==========
Genotyping
==========

Genotyping (or piling up) a list of common variants on all cells is the first 
step for demultiplexing with Vireo. This step requires some bioinformatics 
efforts, but thanks to many developers in this community, there are a few 
good existing software to use.

Genotyping cells can be divided into the following two sub-steps, and in 
different situations, the strategy may need to be optimised for a 
high quality genotyping data to demultiplex cells.

**Recommended strategies for genotyping cells:**

* For human or genotyped species: `variant list`_ (given) + cellSNP_ (typing).
* For species without known common variants: freebayes_ (calling) + cellSNP_ 
  (typing)

1. Identify candidate SNPs
===========================
There are multiple ways to identify candidate SNPs, each has unique properties 
and may suit situations or species differently. Here, we listed two common 
strategies.

**Option 1): using a common variants**

The best way is to genotype the each of the pooled samples either by genotyping 
array or exome/genome/RNA sequencing (or other omics data), and use this list of 
distinguish variants to as candidate to genotype each cell. However, this can 
be costly, and not necessary in most cases.

For human, a very comprehensive list of common variants have been identified 
by international efforts, e.g., `10000 genome project`_ and gnomAD_ which gives 
a few millions common SNPs to genotype on each cell.
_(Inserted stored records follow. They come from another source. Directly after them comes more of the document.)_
Lemma remove_skipped_blocks_spec c r n :
  wf c →
  ∃ c', remove_skipped_blocks r n c = Ok c' ∧ wf c' ∧ same_config c c' ∧
    Pool.keeps (pool c) (pool c') ∧ dom (requests c') = dom (requests c) ∧
    (∀ r', r' ≠ r → block_ids r' c' = block_ids r' c) ∧
    (r ∈ dom (requests c) →
      block_ids r c' = zip_with (λ g, null_below (live_from g n)) (groups c) (block_ids r c)).
Proof.
  intros Hwf. unfold remove_skipped_blocks.
  destruct (requests c !! r) as [state|] eqn:Est; cycle 1.
  { exists c. split_and!; try done. intros Hd. by apply not_elem_of_dom in Est. }
  destruct (wf_shape _ Hwf r state Est) as [Hl1 Hl2].
  assert (Hh : holds_of (requests c) r = holds state) by (unfold holds_of; by rewrite Est).
  assert (Hv : valid_ids (pool c) (holds state)) by (rewrite <- Hh; apply (wf_valid _ Hwf)).
  destruct (skip_groups_spec n (groups c) (per_group state) (pool c)) as (p & E & R);
    try apply Hwf; [done|done| |].
  { intros i. pose proof (uses_holds_refc c r i Hwf). by rewrite Hh in *. }
  set (pg' := zip_with _ _ _) in *.
  rewrite E. cbn. eexists. split; [done|]. split_and!.
  - apply wf_insert; try done; try apply R.
    + cbn. unfold pg'. rewrite length_zip_with. lia.
    + eapply valid_ids_geometry; [apply R|]. unfold holds, pg'; cbn.
      apply valid_null_below; [apply Hwf|done].
    + intros i _. rewrite (rel_ref _ _ _ _ R), Hh. unfold holds. cbn. lia.
  - split_and!; [done|done|apply R].
  - apply R.
  - cbn. rewrite dom_insert_L. apply elem_of_dom_2 in Est. set_solver.
  - intros r' Hr'. unfold block_ids. cbn. by rewrite lookup_insert_ne.
  - intros _. unfold block_ids. cbn. by rewrite lookup_insert_eq, Est.
Qed.
End Release.

(** ** Lookup *)

Section Lookup.
Implicit Types (c : KVCacheCoordinator).
(** ** Properties *)

(** Identical chain entries imply identical prefixes.  When the digest is
    eight bytes, does not collide on the messages the two chains hash and never
    hits the seed, an entry of one sequence's chain equals an entry of another's
    only at the same position and after the same tokens. *)
Theorem equal_hashes_equal_prefixes digest t1 t2 bs seed hs1 hs2 k1 k2 h
    (Hdigest : digest_ok digest)
    (Hcoll : collision_free digest (hashed digest t1 bs seed ++ hashed digest t2 bs seed))
    (Hseed : seed_free digest (hashed digest t1 bs seed ++ hashed digest t2 bs seed) seed)
    (H1 : iter_block_hashes digest t1 bs seed = Ok hs1)
    (H2 : iter_block_hashes digest t2 bs seed = Ok hs2)
    (Hk1 : hs1 !! k1 = Some h) (Hk2 : hs2 !! k2 = Some h) :
  k1 = k2 ∧ take ((k1 + 1) * bs) t1 = take ((k1 + 1) * bs) t2.
Proof. by eapply chain_entry_prefix. Qed.

(** Extending the chain of a sequence over the tokens it has since produced
    gives, errors included, the chain of the whole sequence, of which the old
    chain is a prefix. *)
Theorem extend_is_incremental digest t1 t2 bs seed hs
    (Hpre : t1 `prefix_of` t2) (Hhs : iter_block_hashes digest t1 bs seed = Ok hs) :
  extend_block_hashes digest hs t2 bs seed = iter_block_hashes digest t2 bs seed ∧
  ∀ hs2, iter_block_hashes digest t2 bs seed = Ok hs2 → hs `prefix_of` hs2.
Proof.
  pose proof (extend_iter digest t1 t2 bs seed hs Hpre Hhs) as E. split; [done|].
  intros hs2 E2. rewrite E2 in E. unfold extend_block_hashes in E.
  apply bind_Ok in E as (_ & _ & (fresh & _ & [= <-])%bind_Ok). by exists fresh.
Qed.

(** Hashing succeeds exactly when every token of a complete block fits in 32
    bits, and then yields one 64-bit value per complete block; otherwise it
    raises [struct.error]. *)
Theorem hashing_total digest t bs seed (Hdigest : digest_ok digest) (Hbs : bs ≠ 0) :
  let tokens := take (length t / bs * bs) t in
  match iter_block_hashes digest t bs seed with
  | Ok hs => Forall is_token tokens ∧ length hs = length t / bs ∧ Forall is_hash hs
  | Err e => e = StructError ∧ ¬ Forall is_token tokens
  end.
Proof. by apply iter_cases. Qed.

(** ** Witnesses *)

(** A toy digest: the length of the message and a position-weighted sum. *)
Definition toy_digest (m : list Z) : list Z :=
  to_le 8 (foldr (λ b acc, (b + 1 + 257 * acc) mod 18446744073709551557)%Z 0%Z m).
The benefits include the 
reduced confounders, e.g., caused by RNA editing. We normally recommend this if 
for human, and we provide some `pre-processed SNP list`_.
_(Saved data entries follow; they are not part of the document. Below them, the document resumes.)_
Lemma demo_reach :
  ∃ s0 s, demo = Ok s ∧ init 6 2 None 1 true = Ok s0 ∧
    rtc (step Chain.toy_digest) (s0, []) (s, [[5; 6; 7; 8]%Z]).
Proof.
  destruct demo as [s|e] eqn:E; [|vm_compute in E; discriminate].
  unfold demo in E. apply bind_Ok in E as (s0 & E0 & E).
  apply bind_Ok in E as ([hs s1] & E1 & E). apply bind_Ok in E as ([b s2] & E2 & E).
  apply bind_Ok in E as ([f s3] & E3 & [= <-]). exists s0, s3. split_and!; [done|done|].
  eapply rtc_l; [eapply step_track; [|exact E1]|].
  { unfold init in E0. inv_ok. subst. by intros state. }
  eapply rtc_l; [eapply step_extend, E2|]. eapply rtc_l; [eapply step_commit, E3|]. apply rtc_refl.
Defined.

Lemma prefix_reuse_sound_witness :
  ∃ s m, demo = Ok s ∧ num_tokens m = 4 ∧ blocks m = [[1; 2]] ∧ num_tokens m < 5.
Proof.
  destruct demo_reach as (s0 & s & E & E0 & Hrun).
  assert (Hk : (s ← demo; Ok (block_size s, hash_seed s)) = Ok (2, 1%Z)) by (vm_compute; reflexivity).
  assert (Hl : (s ← demo; hs ← hash_tokens Chain.toy_digest [5; 6; 7; 8; 9]%Z s;
      '(m, s') ← lookup hs 5 s; Ok (num_tokens m, blocks m)) = Ok (4, [[1; 2]]))
    by (vm_compute; reflexivity).
  rewrite E in Hk, Hl. cbn in Hk. injection Hk as Hk1 Hk2.
  apply bind_Ok in Hl as (s1 & [= <-] & Hl). apply bind_Ok in Hl as (hs & Hhs & Hl).
  apply bind_Ok in Hl as ([m s'] & Hlk & [= Hm Hb]). exists s, m. split; [exact E|]. split; [exact Hm|]. split; [exact Hb|].
  eapply (prefix_reuse_sound Chain.toy_digest 6 2 None 1 true s0 s [[5; 6; 7; 8]%Z]
    [5; 6; 7; 8; 9]%Z hs 5 m s').
  - by intros c.
  - exact E0.
  - exact Hrun.
  - apply Chain.toy_digest_ok.
  - unfold all_hashed. rewrite Hk1, Hk2. apply Chain.collision_free_b_sound. vm_compute. reflexivity.
  - unfold all_hashed. rewrite Hk1, Hk2. apply Chain.seed_free_b_sound. vm_compute. reflexivity.
  - exact Hhs.
  - lia.
  - exact Hlk.
Defined.

Lemma cache_demo_wf : ∃ s, demo = Ok s ∧ wf Chain.toy_digest s [[5; 6; 7; 8]%Z].
Proof.
  destruct demo_reach as (s0 & s & E & E0 & Hrun). exists s. split; [done|].
  apply (cache_reach_wf _ _ _ Hrun). cbn. eapply cache_init_wf; [|done]. done.
Qed.

Lemma table_writes_sync_witness :
  ∃ s ws s', demo = Ok s ∧ take_table_writes "a" s = Ok (ws, s') ∧
    apply_writes ws (λ _, []) 0 = [1; 2].
Proof.
  destruct cache_demo_wf as (s & E & Hwf).
  assert (Hk : (s ← demo; Ok (group_ids (Spec.groups (config s)), block_ids "a" s,
      num_mapped_blocks <$> sequences s !! "a")) = Ok ([0], [[1; 2]], Some []))
    by (vm_compute; reflexivity).
  rewrite E in Hk. cbn in Hk. injection Hk as Hg Hb Hm.
  destruct (sequences s !! "a") as [state|] eqn:Hst; [|done]. injection Hm as Hm.
  destruct (Spec.groups (config s)) as [|g [|]] eqn:Eg; [discriminate Hg| |discriminate Hg]. injection Hg as Hg.
  destruct (table_writes_sync Chain.toy_digest s _ "a" state (λ _, []) Hwf)
    as (ws & s' & Hw & _ & Hs & _).
  - rewrite Eg. unfold group_ids; cbn. by apply NoDup_singleton.
  - done.
  - rewrite Eg, Hb. unfold cursors. rewrite decide_True by done.
    intros [|k] g' bl n; cbn; [by intros _ _ [= <-]|done].
  - exists s, ws, s'. split_and!; [done|done|]. specialize (Hs 0 g [1; 2]). rewrite Hg in Hs.
    apply Hs; [by rewrite Eg|by rewrite Hb].
Defined.

Lemma commit_reports_fresh_witness :
  ∃ s fresh s', demo = Ok s ∧ commit "a" 4 s = Ok (fresh, s') ∧ fresh = [].
Proof.
  destruct cache_demo_wf as (s & E & Hwf).
  assert (Hk : (s ← demo; Ok (num_committed_tokens "a" s)) = Ok 4) by (vm_compute; reflexivity).
  rewrite E in Hk. cbn [mbind result_bind] in Hk. injection Hk as Hk.
  destruct (commit_reports_fresh Chain.toy_digest s _ "a" 4 Hwf) as (fresh & s' & Ec & _ & _ & _ & _ & Hz).
  exists s, fresh, s'. split_and!; [done|done|]. apply Hz. by rewrite Hk.
Defined.

End Cache.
**Option 2): Calling variants from scRNA-seq**

Other than human, most species may not have a well-defined common variants, 
hence the best way is to call the variants from pooled scRNA-seq directly.

The package freebayes_ is an often choice, which designed to find small 
polymorphisms, specifically SNPs, indels, MNPs, and complex events smaller than 
the length of a short-read sequencing alignment. Importantly, freebayes_ has 
a set of options to filter reads and variants.

Alternatively, cellSNP_ has a similar feature (still under development) to 
pileup the whole genome and identify the heterozygous variants in the pooled 
samples. However, this mode doesn't have a sophisticated model and filtering 
strategy for indentifying candidate SNPs, and may struggle with confounders 
from RNA editing.


2. Genotype each cell
=====================

Once a list of candidate variants are found, it is more straightforward to 
genotype each cell. We provide three common methods, with recommendation to 
``cellSNP``, which is developed by us.

* The famous mpileup_ from bcftools / samtools is often a good choice. However, 
  this can be slow, as it doesn't allow parallel  computing and it doesn't 
  support the cell barcodes and UMI tag in the pooled BAM file for many cells.

* This limitation motivates us to develop cellSNP_, a pysam wrap to pile up the 
  variants in each cell. The benefits include parallel computing, taking cell 
  barcoding tag and support UMIs.

* Alternatively, vartrix_ is also an option to genotype cells in 10x Genomics 
  data. 

Once the genotype (mainly pileup) has been achieved, it can be used to 
demultiplex the pooled cells, see the manual_.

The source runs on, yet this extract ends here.